* [What needs to be done]: Only the lines of the data below from the one with "(** [stale_active] flags" through the one with "(∀ other c, other" are wanted. Repeat them exactly.

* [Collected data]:
▶

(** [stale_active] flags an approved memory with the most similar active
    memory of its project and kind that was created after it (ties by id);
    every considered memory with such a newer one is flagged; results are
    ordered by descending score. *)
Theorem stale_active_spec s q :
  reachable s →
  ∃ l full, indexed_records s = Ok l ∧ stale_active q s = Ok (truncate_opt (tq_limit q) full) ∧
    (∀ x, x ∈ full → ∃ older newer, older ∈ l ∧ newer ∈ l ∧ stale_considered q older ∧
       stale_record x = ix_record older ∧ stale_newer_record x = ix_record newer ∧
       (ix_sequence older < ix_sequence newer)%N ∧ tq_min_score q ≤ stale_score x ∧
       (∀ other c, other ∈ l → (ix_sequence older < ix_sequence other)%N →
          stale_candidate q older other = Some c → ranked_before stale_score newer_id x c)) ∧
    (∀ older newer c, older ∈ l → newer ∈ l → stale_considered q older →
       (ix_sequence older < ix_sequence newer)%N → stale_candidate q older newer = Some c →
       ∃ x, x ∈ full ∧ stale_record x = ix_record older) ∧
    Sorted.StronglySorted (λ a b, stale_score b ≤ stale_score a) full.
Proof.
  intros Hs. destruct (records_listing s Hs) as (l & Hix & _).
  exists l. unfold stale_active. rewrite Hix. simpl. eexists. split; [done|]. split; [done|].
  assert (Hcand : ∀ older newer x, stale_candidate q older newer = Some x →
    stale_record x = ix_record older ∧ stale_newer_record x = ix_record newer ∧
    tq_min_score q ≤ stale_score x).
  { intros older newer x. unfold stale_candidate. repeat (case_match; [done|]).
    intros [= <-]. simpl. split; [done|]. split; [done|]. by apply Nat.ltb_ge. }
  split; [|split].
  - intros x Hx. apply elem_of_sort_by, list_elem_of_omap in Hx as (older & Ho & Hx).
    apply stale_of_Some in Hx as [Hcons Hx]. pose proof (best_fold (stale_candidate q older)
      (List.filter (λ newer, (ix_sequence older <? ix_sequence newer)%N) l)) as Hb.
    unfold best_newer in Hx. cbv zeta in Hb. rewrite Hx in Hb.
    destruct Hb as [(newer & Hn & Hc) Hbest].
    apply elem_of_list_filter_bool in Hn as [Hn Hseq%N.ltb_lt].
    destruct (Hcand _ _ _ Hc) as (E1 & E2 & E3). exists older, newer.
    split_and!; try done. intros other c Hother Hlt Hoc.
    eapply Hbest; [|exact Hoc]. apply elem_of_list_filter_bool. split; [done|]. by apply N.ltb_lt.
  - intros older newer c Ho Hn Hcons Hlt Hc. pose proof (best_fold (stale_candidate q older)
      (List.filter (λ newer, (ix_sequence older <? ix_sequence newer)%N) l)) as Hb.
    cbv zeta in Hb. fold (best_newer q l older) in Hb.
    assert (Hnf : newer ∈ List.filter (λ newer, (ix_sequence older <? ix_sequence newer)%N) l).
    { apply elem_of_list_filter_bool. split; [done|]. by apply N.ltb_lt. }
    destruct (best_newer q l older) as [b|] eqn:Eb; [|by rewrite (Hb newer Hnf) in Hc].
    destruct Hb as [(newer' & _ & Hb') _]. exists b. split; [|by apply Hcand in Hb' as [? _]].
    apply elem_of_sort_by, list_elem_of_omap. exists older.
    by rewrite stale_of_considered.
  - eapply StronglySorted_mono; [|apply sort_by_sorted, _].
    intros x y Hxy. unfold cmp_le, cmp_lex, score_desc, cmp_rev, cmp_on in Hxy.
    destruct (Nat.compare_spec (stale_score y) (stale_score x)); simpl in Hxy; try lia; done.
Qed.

◀
▶

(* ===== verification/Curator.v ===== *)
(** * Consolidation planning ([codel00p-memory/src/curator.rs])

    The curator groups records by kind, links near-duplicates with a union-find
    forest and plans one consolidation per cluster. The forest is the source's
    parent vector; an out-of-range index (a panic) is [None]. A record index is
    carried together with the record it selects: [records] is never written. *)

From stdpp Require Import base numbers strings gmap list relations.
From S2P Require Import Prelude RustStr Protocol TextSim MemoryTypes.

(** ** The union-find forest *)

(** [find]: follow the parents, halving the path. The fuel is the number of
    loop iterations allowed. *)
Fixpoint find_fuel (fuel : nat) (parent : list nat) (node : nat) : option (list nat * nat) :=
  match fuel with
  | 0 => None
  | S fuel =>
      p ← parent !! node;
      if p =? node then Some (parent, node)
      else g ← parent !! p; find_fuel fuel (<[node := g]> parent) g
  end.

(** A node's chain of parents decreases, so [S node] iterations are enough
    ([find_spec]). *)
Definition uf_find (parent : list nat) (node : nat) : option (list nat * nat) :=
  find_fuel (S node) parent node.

◀

* [The answer]:
(** [stale_active] flags an approved memory with the most similar active
    memory of its project and kind that was created after it (ties by id);
    every considered memory with such a newer one is flagged; results are
    ordered by descending score. *)
Theorem stale_active_spec s q :
  reachable s →
  ∃ l full, indexed_records s = Ok l ∧ stale_active q s = Ok (truncate_opt (tq_limit q) full) ∧
    (∀ x, x ∈ full → ∃ older newer, older ∈ l ∧ newer ∈ l ∧ stale_considered q older ∧
       stale_record x = ix_record older ∧ stale_newer_record x = ix_record newer ∧
       (ix_sequence older < ix_sequence newer)%N ∧ tq_min_score q ≤ stale_score x ∧
       (∀ other c, other ∈ l → (ix_sequence older < ix_sequence other)%N →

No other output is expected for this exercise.